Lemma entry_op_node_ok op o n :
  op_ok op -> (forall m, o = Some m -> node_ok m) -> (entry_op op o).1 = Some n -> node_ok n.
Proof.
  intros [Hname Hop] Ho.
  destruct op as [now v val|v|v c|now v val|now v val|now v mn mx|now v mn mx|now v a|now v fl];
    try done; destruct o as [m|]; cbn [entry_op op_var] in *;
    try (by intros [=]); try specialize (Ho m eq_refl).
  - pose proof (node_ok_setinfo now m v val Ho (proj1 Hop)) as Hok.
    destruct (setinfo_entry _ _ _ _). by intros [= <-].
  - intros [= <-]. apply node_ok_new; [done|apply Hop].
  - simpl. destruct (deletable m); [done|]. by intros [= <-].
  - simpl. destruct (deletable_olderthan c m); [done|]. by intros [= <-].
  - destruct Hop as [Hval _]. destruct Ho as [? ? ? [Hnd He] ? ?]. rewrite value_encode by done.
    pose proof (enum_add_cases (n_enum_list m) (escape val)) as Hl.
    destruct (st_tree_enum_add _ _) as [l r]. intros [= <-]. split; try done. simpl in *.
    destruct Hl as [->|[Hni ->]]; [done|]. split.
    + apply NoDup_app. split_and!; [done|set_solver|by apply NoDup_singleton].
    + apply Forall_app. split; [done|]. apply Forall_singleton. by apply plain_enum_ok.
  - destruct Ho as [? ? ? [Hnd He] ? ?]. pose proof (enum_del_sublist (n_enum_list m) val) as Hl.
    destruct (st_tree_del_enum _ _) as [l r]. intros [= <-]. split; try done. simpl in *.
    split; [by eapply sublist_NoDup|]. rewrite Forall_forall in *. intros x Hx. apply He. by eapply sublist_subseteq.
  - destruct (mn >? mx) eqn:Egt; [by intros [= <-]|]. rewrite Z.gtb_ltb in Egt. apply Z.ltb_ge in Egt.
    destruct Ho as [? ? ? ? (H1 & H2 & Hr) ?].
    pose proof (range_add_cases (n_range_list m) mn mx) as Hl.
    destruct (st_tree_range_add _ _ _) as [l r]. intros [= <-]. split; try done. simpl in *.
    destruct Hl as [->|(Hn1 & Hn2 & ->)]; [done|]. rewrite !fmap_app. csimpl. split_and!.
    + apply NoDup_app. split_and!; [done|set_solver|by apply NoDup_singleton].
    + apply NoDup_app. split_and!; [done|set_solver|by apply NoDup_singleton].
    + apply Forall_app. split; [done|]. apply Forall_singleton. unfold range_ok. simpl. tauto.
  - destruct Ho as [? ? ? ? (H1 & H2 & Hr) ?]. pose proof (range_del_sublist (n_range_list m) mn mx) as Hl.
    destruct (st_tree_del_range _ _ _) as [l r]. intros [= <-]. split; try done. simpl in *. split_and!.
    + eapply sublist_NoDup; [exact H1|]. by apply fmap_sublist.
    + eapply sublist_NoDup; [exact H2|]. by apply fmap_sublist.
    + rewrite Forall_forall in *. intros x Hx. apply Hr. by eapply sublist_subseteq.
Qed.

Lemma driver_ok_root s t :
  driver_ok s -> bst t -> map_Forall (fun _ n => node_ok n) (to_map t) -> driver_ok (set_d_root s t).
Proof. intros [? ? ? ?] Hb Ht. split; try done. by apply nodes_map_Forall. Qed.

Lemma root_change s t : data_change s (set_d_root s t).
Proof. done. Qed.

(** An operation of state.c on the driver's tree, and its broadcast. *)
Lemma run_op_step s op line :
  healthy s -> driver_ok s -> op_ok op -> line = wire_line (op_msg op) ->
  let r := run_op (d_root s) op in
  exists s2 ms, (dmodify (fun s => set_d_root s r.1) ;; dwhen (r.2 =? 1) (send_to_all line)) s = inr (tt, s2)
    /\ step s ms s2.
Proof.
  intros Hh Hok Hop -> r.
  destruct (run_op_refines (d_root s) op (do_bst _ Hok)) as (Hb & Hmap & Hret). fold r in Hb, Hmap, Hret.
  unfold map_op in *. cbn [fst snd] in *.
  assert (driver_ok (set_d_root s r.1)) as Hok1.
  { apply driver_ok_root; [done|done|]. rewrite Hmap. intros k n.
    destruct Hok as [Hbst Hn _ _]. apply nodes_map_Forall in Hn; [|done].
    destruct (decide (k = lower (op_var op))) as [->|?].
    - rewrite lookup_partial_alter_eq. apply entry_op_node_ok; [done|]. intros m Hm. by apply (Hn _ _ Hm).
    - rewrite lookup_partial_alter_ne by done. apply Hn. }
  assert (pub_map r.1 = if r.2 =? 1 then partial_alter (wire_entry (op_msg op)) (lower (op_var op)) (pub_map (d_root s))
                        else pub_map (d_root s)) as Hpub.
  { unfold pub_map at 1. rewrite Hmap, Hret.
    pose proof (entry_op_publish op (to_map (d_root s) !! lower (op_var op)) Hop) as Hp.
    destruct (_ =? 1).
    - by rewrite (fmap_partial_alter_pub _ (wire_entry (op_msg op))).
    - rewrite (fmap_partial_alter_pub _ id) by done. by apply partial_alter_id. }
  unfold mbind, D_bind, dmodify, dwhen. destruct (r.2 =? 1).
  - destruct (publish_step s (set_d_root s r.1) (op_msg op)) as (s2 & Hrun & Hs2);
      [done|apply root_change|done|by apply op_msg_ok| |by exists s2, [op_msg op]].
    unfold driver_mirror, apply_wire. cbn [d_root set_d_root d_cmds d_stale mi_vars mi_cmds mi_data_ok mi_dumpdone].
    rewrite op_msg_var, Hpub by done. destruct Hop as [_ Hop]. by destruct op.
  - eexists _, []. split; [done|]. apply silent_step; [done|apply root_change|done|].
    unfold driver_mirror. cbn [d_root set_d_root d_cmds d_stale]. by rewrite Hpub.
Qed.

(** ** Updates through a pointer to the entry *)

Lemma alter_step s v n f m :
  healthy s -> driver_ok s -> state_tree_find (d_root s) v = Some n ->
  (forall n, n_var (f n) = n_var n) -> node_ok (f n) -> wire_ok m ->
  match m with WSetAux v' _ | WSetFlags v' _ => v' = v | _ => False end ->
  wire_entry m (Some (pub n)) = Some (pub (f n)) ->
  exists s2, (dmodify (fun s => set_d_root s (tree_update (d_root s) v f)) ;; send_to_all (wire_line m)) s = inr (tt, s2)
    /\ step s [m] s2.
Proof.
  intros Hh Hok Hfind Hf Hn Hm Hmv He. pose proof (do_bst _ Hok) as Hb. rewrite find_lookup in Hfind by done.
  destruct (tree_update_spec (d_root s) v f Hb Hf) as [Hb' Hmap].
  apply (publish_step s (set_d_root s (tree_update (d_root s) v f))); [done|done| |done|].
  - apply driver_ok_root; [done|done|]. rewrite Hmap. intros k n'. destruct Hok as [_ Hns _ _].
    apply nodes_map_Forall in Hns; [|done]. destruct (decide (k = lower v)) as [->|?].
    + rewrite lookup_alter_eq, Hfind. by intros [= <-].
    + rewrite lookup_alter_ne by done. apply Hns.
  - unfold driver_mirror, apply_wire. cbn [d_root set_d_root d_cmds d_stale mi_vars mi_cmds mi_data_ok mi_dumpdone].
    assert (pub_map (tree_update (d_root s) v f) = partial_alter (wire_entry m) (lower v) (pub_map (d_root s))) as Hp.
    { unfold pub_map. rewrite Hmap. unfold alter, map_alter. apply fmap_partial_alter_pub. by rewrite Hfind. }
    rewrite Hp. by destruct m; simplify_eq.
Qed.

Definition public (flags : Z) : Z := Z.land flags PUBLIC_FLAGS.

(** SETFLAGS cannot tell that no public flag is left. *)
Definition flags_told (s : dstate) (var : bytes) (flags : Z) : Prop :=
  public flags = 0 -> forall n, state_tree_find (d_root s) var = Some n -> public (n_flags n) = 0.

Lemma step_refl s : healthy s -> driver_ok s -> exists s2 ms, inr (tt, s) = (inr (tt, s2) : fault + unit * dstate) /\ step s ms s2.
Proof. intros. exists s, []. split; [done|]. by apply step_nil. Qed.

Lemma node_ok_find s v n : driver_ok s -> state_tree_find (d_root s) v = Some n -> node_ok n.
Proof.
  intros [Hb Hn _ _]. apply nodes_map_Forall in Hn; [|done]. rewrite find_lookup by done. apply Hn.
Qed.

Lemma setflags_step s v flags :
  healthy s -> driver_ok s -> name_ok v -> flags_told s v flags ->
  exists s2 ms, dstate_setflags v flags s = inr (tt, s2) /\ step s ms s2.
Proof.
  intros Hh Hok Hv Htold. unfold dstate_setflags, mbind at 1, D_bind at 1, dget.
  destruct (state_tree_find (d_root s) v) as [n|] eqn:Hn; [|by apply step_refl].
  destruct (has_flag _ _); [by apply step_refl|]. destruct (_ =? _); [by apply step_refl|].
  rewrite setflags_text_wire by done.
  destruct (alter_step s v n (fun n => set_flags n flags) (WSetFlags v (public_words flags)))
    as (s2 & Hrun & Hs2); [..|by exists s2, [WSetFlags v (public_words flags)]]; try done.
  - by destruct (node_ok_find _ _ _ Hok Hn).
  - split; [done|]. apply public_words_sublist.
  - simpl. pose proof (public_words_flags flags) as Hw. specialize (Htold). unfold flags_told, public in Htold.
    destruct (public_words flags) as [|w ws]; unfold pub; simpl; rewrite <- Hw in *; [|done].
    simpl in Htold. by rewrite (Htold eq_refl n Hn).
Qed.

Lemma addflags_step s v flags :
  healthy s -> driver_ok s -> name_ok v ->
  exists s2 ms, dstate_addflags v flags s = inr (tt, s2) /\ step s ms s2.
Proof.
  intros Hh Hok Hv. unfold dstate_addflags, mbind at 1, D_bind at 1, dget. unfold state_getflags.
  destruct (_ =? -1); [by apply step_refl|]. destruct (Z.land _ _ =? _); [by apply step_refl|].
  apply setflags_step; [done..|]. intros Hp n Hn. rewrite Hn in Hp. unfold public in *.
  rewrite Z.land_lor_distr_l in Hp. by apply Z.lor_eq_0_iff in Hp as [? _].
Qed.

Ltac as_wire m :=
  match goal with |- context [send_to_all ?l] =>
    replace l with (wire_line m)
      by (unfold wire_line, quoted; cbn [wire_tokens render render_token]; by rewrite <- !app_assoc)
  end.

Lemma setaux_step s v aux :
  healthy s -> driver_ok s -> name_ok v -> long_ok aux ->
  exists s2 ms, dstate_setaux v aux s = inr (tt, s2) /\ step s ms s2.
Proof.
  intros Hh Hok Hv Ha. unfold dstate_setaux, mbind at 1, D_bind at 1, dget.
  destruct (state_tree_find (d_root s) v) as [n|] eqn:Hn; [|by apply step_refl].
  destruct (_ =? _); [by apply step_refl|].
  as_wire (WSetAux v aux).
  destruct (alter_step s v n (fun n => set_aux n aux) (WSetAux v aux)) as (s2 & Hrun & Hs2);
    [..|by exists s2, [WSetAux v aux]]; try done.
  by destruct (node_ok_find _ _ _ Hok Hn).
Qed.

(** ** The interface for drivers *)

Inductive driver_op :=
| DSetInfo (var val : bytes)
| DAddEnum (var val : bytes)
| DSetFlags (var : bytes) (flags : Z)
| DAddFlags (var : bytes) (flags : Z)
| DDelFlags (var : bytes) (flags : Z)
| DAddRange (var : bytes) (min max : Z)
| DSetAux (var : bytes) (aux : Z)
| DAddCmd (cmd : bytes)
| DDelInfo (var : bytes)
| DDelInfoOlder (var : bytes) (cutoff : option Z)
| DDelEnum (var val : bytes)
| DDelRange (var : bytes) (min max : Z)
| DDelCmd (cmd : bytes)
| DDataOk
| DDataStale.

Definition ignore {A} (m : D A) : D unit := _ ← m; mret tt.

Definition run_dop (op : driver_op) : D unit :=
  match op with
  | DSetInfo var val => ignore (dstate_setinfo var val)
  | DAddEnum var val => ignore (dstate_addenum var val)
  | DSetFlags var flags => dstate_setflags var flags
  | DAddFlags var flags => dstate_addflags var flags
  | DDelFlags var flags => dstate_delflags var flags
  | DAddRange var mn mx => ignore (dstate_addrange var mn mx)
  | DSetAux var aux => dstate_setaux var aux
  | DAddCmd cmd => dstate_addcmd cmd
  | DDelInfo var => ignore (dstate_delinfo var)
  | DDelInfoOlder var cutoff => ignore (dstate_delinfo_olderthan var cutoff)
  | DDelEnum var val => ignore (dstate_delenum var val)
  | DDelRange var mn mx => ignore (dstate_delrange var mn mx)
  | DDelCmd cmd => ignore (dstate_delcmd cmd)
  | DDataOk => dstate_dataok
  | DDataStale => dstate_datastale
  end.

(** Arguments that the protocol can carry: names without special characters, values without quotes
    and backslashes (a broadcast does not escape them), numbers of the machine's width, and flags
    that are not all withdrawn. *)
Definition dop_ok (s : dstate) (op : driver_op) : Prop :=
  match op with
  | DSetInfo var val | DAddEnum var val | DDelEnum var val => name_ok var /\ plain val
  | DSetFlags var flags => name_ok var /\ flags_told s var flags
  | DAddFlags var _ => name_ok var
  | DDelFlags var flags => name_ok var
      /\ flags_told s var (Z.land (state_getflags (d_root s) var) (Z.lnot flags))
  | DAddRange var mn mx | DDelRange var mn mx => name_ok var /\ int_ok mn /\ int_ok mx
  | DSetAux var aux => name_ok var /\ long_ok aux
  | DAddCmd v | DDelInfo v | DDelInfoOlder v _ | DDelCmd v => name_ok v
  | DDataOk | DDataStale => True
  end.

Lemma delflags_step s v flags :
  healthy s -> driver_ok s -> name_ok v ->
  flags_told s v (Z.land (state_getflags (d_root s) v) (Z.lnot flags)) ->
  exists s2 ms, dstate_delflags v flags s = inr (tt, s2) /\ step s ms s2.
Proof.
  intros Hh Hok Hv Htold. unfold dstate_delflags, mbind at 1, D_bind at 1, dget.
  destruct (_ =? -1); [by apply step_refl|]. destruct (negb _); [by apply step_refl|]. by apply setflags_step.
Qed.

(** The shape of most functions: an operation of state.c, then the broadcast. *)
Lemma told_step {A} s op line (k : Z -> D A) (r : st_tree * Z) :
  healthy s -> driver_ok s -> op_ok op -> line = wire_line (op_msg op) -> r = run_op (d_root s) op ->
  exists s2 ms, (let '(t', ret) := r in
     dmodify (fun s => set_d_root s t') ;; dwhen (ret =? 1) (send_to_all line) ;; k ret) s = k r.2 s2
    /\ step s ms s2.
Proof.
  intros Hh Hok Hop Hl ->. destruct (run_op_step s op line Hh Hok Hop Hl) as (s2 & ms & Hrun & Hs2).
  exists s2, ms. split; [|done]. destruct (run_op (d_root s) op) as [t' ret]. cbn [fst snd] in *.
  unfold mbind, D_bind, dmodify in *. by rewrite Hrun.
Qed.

● **WHAT IS NEEDED**
Go through the data above and copy each line that holds the word "DSetAux".

● **SOLUTION FOR THIS TASK**
| DSetAux (var : bytes) (aux : Z)
  | DSetAux var aux => dstate_setaux var aux
  | DSetAux var aux => name_ok var /\ long_ok aux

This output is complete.